| From | Sent On | Attachments |
|---|---|---|
| Enrico Daga | Nov 18, 2011 6:45 am | |
| Bertrand Delacretaz | Nov 18, 2011 7:22 am | |
| Enrico Daga | Nov 21, 2011 1:43 am | |
| Bertrand Delacretaz | Nov 24, 2011 2:48 am | |
| Enrico Daga | Nov 24, 2011 3:22 am | |
| Reto Bachmann-Gmür | Nov 24, 2011 6:13 am | |
| Enrico Daga | Nov 24, 2011 6:28 am | |
| Reto Bachmann-Gmür | Nov 24, 2011 11:56 am | |
| Enrico Daga | Nov 24, 2011 12:59 pm | |
| Reto Bachmann-Gmür | Nov 24, 2011 11:27 pm | |
| Reto Bachmann-Gmür | Nov 25, 2011 11:43 am |
| Subject: | Re: Reasoners jobs REST interface | |
|---|---|---|
| From: | Bertrand Delacretaz (bdel...@apache.org) | |
| Date: | Nov 18, 2011 7:22:10 am | |
| List: | org.apache.incubator.stanbol-dev | |
Hi Enrico,
On Fri, Nov 18, 2011 at 3:45 PM, Enrico Daga <enri...@gmail.com> wrote:
... I am working on STANBOL-343 (Long term operations (Jobs) for reasoning services).
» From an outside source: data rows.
(* ===== verification/SchedOps.v ===== *)
(** * Every call of a thread keeps the invariant of Sched.v *)

From stdpp Require Import base list sets gmap.
From Stdlib Require Import Lia ZArith Sorting.Sorted.
From S2P Require Import Prelude.
From S2P Require Import Bytes.
From S2P Require Import TimeoutHeap.
From S2P Require Import Vp.
From S2P Require Import Sync.
From S2P Require Import Sched.

Local Open Scope Z_scope.

Section ops.
Context {E : Type} `{!EventSys E, !EventSysLaws E}.
Notation vp := (@_st_vp E).
Implicit Types (s : vp) (x t c m : Z) (th : _st_thread).

(** ** Condition variables *)
Lemma focus_cond t cur th p s c l l' k :
  focus t cur th p s → conds s !! c = Some l → NoDup l' →
  (∀ x, x ≠ t → x ∈ l' ↔ x ∈ l) →
  (∀ c', waits_cond (with_conds (<[c := l']> (conds s)) s) c' t ↔ k = Some c') →
  focus t cur th (set_cond k p) (with_conds (<[c := l']> (conds s)) s).
Proof.
  intros [Hi Ht Hp] Hc Hnd Hx Hk. split; [| done |].
  - apply (inv_but_step t cur s); try done; try apply Hi.
    + intros x Hne. split; try done. intros c'. unfold waits_cond. cbn.
      destruct (decide (c' = c)) as [-> |].
      * rewrite lookup_insert_eq, Hc.
        split; intros (l0 & [= <-] & Hl0); eexists; (split; [done |]); by apply Hx.
      * by rewrite lookup_insert_ne.
    + cbn. intros c' l0 Hl0. destruct (decide (c' = c)) as [-> |].
      * rewrite lookup_insert_eq in Hl0. by injection Hl0 as <-.
      * rewrite lookup_insert_ne in Hl0 by done. by apply (ib_conds _ _ _ Hi c').
  - destruct Hp. by split.
Qed.

Lemma wp_wait_q c l (Q : list Z → vp → Prop) F s : conds s !! c = Some l → Q l s → wp (wait_q c) Q F s.
Proof. intros Hc. unfold wp, wait_q. by rewrite Hc. Qed.

Lemma wp_cond_append c t (Q : unit → vp → Prop) F cur th p s l :
  focus t cur th p s → conds s !! c = Some l → p_cond p = None →
  (∀ s', s' = with_conds (<[c := l ++ [t]]> (conds s)) s →
    focus t cur th (set_cond (Some c) p) s' → Q tt s') →
  wp (cond_append c t) Q F s.
Proof.
  intros Hf Hc Hp HQ.
  assert (∀ c' l', conds s !! c' = Some l' → t ∉ l') as Hn.
  { intros c' l' Hl' Hin. assert (p_cond p = Some c') as H; [| congruence].
    apply (at_cond _ _ _ (fo_place _ _ _ _ _ Hf)). by exists l'. }
  unfold cond_append. apply wp_bind, (wp_wait_q _ l); [done |].
  apply wp_bind, wp_check; [by rewrite bool_decide_true by eauto |].
  apply HQ; [done |]. apply (focus_cond _ _ _ _ _ c l); [done | done | | |].
  - apply NoDup_app. split_and!; [by eapply ib_conds; [apply Hf |] | | apply NoDup_singleton].
    intros x Hx Hxt. apply list_elem_of_singleton in Hxt as ->. by apply (Hn c l).
  - intros x Hx. set_solver.
  - intros c'. unfold waits_cond. cbn. destruct (decide (c' = c)) as [-> |].
    + rewrite lookup_insert_eq. split; [done |]. intros _. eexists. split; [done | set_solver].
    + rewrite lookup_insert_ne by done. split; [| congruence]. intros (l' & Hl' & Hin).
      by destruct (Hn c' l' Hl').
Qed.

Lemma wp_cond_remove c t (Q : unit → vp → Prop) F cur th p s :
  focus t cur th p s → p_cond p = Some c →
  (∀ s' l, conds s !! c = Some l → s' = with_conds (<[c := remove t l]> (conds s)) s →
    focus t cur th (set_cond None p) s' → Q tt s') →
  wp (cond_remove c t) Q F s.
Proof.
  intros Hf Hp HQ.
  destruct (proj2 (at_cond _ _ _ (fo_place _ _ _ _ _ Hf) c) Hp) as (l & Hl & Hin).
  unfold cond_remove. apply wp_bind, (wp_wait_q _ l); [done |].
  apply wp_bind, wp_check; [by rewrite bool_decide_true |].
  apply (HQ _ l); [done | done |]. apply (focus_cond _ _ _ _ _ c l); [done | done | | |].
  - apply NoDup_remove. by eapply ib_conds; [apply Hf |].
  - intros x Hx. rewrite elem_of_remove. tauto.
  - intros c'. unfold waits_cond. cbn. split; [| done]. destruct (decide (c' = c)) as [-> |].
    + rewrite lookup_insert_eq. intros (l' & [= <-] & H'). rewrite elem_of_remove in H'. tauto.
    + rewrite lookup_insert_ne by done. intros (l' & Hl' & H'). assert (p_cond p = Some c'); [| congruence].
      apply (at_cond _ _ _ (fo_place _ _ _ _ _ Hf)). by exists l'.
Qed.

(** The end of a blocking call that leaves [th], on the queues of [p], suspended in [k]. *)
Lemma suspend me (k : call) th p s th0 F :
  this_thread s = me → focus me me th p s → state th ≠ RUNNING → me ≠ idle_thread s →
  p_run p = false → state th ≠ RUNNABLE →
  p_sleep p = has_flag (flags th) _ST_FL_ON_SLEEPQ →
  p_io p = match p_poll p with Some q => on_ioq q | None => false end →
  (is_Some (p_poll p) ↔ k = In_poll) →
  (∀ c, p_cond p = Some c ↔ k = In_cond c) → (∀ m, p_mutex p = Some m ↔ k = In_mutex m) →
  (∀ s1, at_place s1 me p → kept s s1 → state_ok me s1 me (with_context (Some k) th)) →
  (∀ m, k = In_mutex m → state th = LOCK_WAIT) →
  has_flag (flags th) _ST_FL_IDLE_THREAD = has_flag (flags th0) _ST_FL_IDLE_THREAD →
  (has_flag (flags th0) _ST_FL_IDLE_THREAD = true ↔ me = idle_thread s) → term th = None →
  wp (_ST_SWITCH_CONTEXT k) (λ _, ok) F s.
Proof.
  intros Ht Hf Hs Hni Hpr Hrb H1 H2 H3 H4 H5 Hst Hlk Hid0 Hid Hte.
  apply (wp_switch me _ th p); try done. intros s1 Hp Hk. pose proof Hk as (Ei & _).
  apply (live_place _ _ _ _ _ Hp); try done; cbn.
  - rewrite Hpr. split; [done | by intros []].
  - rewrite H3. split; [by intros -> | by intros [= ->]].
  - intros c. rewrite H4. split; [by intros -> | by intros [= ->]].
  - intros m. rewrite H5. split; [by intros -> | by intros [= ->]].
  - by apply Hst.
  - intros m [= Hm]. left. by apply (Hlk m).
  - by rewrite Hid0, Hid, Ei.
  - rewrite Ei. by intros ?%Hni.
Qed.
The background work is almost complete, now I am going to better define the interface of the /reasoners/jobs service....
I would do it differently, I think the API below is simpler and I'm intentionally using content to describe the details of the job status instead of "abusing" HTTP status codes:
1) Create a job
POST to /reasoners/owl/classify or any suitable path that can create jobs. With input that describes what to classify
returns 201 created with Location header pointing to the job (say /jobs/1234) and HTML content that contains <a rel="job" href="/jobs/1234"> (or JSON equivalent if that's useful)
2) Watch for job completion
GET /jobs/1234 Returns 200 if the job exists Body describes the job status, in JSON or HTML Body contains a link to the job output, for example /jobs/1234/output.txt Body contains a comment that mentions the DELETE method described in 4)
3) Read job output GET to the path returned in 2), /jobs/1234/output.txt in this example. Might return 404 as long as the job is not finished, with HTML or JSON content that points to the parent job resource, /jobs/1234.
4) Cleanup or interrupt jobs
DELETE /jobs/1234 or DELETE /jobs for all jobs
If a job was running, this requests its termination, and the resource disappears once terminated.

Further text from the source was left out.